The speak_text function is what gives the assistant its voice.

def speak_text(text_to_speak, lang='en'):
    # Define a function that converts text to speech, default language is English
    
    print(f"Assistant (speaking): {text_to_speak}")
    # Print the text for reference so the user can see what is being spoken
    
    try:
        pygame.mixer.init()
        # Initialize the Pygame mixer module for audio playback
        
        tts = gTTS(text=text_to_speak, lang=lang, slow=False)
        # Create a Google Text-to-Speech (gTTS) object with the provided text and language
        # 'slow=False' makes the speech sound more natural (not slow-paced)
        
        mp3_filename = "response_audio.mp3"
        # Set the filename where the generated speech will be saved
        
        tts.save(mp3_filename)
        # Save the generated speech as an MP3 file
        
        pygame.mixer.music.load(mp3_filename)
        # Load the MP3 file into Pygame's music player for playback
        
        pygame.mixer.music.play()
        # Start playing the speech audio
        
        while pygame.mixer.music.get_busy():
            pygame.time.Clock().tick(10)
        # Keep the program running (by checking if playback is ongoing)
        # This prevents the script from ending before the speech finishes
        # The clock.tick(10) ensures it checks 10 times per second
        
        pygame.mixer.quit()
        # Quit the Pygame mixer once playback is complete to free resources
        
        os.remove(mp3_filename)
        # Delete the temporary MP3 file after playback to clean up
        
    except Exception as e:
        print(f"Error in Text-to-Speech: {e}")
        # Catch and display any errors that occur during the speech generation or playback

This function takes a text string, prints it for reference, then uses the gTTS (Google Text-to-Speech) library to generate a temporary MP3 audio file. It plays the file through the system’s speakers using the pygame library, waits until playback is finished, and then deletes the file. Error handling is included to catch issues during the process.

Testing the assistant

Below is a demonstration of the functioning of the custom voice assistant. To compare its performance with Google Assistant, I have asked the same question from Google as well as from the custom assistant.
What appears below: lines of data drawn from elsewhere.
(** X16. What [formatByteSize] prints is close to the size: for a size
    below 2^53 bytes the unit is the largest of B, KB, MB, GB, TB that is
    not above the size, the number printed with one decimal is at least
    1.0 and, below the last unit, at most 1024.0, and it differs from the
    size by at most half a tenth of the unit. *)
Theorem X16_formatByteSize_is_within_half_a_tenth :
  forall bytes : Z,
    0 < bytes < 2 ^ 53 ->
    exists (i : nat) (u : string) (t : Z),
      service.units !! i = Some u
      /\ service.formatByteSize bytes
         = (numeric.itoa (t / 10) +:+ "." +:+ numeric.itoa (t mod 10))
           +:+ " " +:+ u
      /\ 1024 ^ Z.of_nat i <= bytes
      /\ ((i < 4)%nat -> bytes < 1024 * 1024 ^ Z.of_nat i)
      /\ 10 <= t
      /\ ((i < 4)%nat -> t <= 10240)
      /\ 2 * Z.abs (t * 1024 ^ Z.of_nat i - 10 * bytes) <= 1024 ^ Z.of_nat i.
Proof.
  intros bytes Hb.
  destruct (formatByteSize_parts bytes Hb) as (i & u & Hu & Hfmt & Hi & Hlo & Hhi).
  assert (0 < 1024 ^ Z.of_nat i) as Hpow by (apply Z.pow_pos_nonneg; lia).
  exists i, u, (numeric.round_half_even (10 * bytes) (1024 ^ Z.of_nat i)).
  split; [done |]. split; [done |]. split; [done |]. split; [done |].
  split; [apply round_half_even_ge; lia |].
  split; [intros Hi4; specialize (Hhi Hi4); apply round_half_even_le; lia |].
  by apply round_half_even_error.
Qed.

Lemma X16_formatByteSize_is_within_half_a_tenth_witness :
  exists (i : nat) (u : string) (t : Z),
    service.units !! i = Some u
    /\ service.formatByteSize 1600 = (numeric.itoa (t / 10) +:+ "." +:+ numeric.itoa (t mod 10))
         +:+ " " +:+ u
    /\ 1024 ^ Z.of_nat i <= 1600
    /\ ((i < 4)%nat -> 1600 < 1024 * 1024 ^ Z.of_nat i)
    /\ 10 <= t
    /\ ((i < 4)%nat -> t <= 10240)
    /\ 2 * Z.abs (t * 1024 ^ Z.of_nat i - 10 * 1600) <= 1024 ^ Z.of_nat i.
Proof.
  apply (X16_formatByteSize_is_within_half_a_tenth 1600). lia.
Defined.

(** X17. Below 1 KiB [formatByteSize] prints the exact number of bytes
    with a decimal that is always 0, as in [512.0 B]; only sizes of zero
    or less are printed without a decimal, as [0 B]. *)
Theorem X17_formatByteSize_below_1024 :
  forall bytes : Z,
    bytes < 1024 ->
    service.formatByteSize bytes
    = if bytes <=? 0 then "0 B" else numeric.itoa bytes +:+ ".0 B".
Proof.
  intros bytes Hb. destruct (Z.leb_spec bytes 0) as [Hle | Hgt].
  { unfold service.formatByteSize.
    by replace (bytes <=? 0) with true by (symmetry; by apply Z.leb_le). }
  destruct (formatByteSize_parts bytes ltac:(lia))
    as (i & u & Hu & -> & Hi & Hlo & Hhi).
  assert (i = 0%nat) as ->.
  { destruct i as [| i]; [done | exfalso].
    assert (1024 ^ 1 <= 1024 ^ Z.of_nat (S i)); [| lia].
    apply Z.pow_le_mono_r; lia. }
  injection Hu as <-.
  unfold numeric.sprintf_1f, numeric.tenths. cbn [numeric.mant numeric.scale].
  change (1024 ^ Z.of_nat 0) with 1.
  rewrite <- (Z.mul_1_r (10 * bytes)), round_half_even_exact by lia.
  replace (10 * bytes / 10) with bytes
    by (rewrite Z.mul_comm, Z.div_mul; lia).
  replace ((10 * bytes) mod 10) with 0
    by (symmetry; rewrite Z.mul_comm; apply Z.mod_mul; lia).
  change (numeric.itoa 0) with "0".
  rewrite !append_assoc. done.
Qed.

Lemma X17_formatByteSize_below_1024_witness :
  service.formatByteSize 512 = "512.0 B".
Proof.
  exact (X17_formatByteSize_below_1024 512 ltac:(lia)).
Defined.

(** ** What the archive holds *)

Section Clean.

Import strings path.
As you can see, Google provides links to the answer rather than providing a brief summary of what the user wants. The custom assistant goes further and provides a summary and is more helpful and informational.

Conclusion

In this article, we looked at the process of building a fully functional, hands-free voice assistant on a Raspberry Pi. By combining the power of a custom wake word and the Perplexity API by using Python, we created a simple voice assistant device that helps in getting information quickly.

The key advantage of this LLM-based approach is its ability to deliver direct, synthesized answers to complex and current questions — a task where assistants like Google Assistant often fall short by simply providing a list of search links. Instead of acting as a mere voice interface for a search engine, our assistant functions as a true answer engine, parsing real-time web results to give a single, concise response. The future of voice assistants lies in this deeper, more intelligent integration, and building your own is the best way to explore it.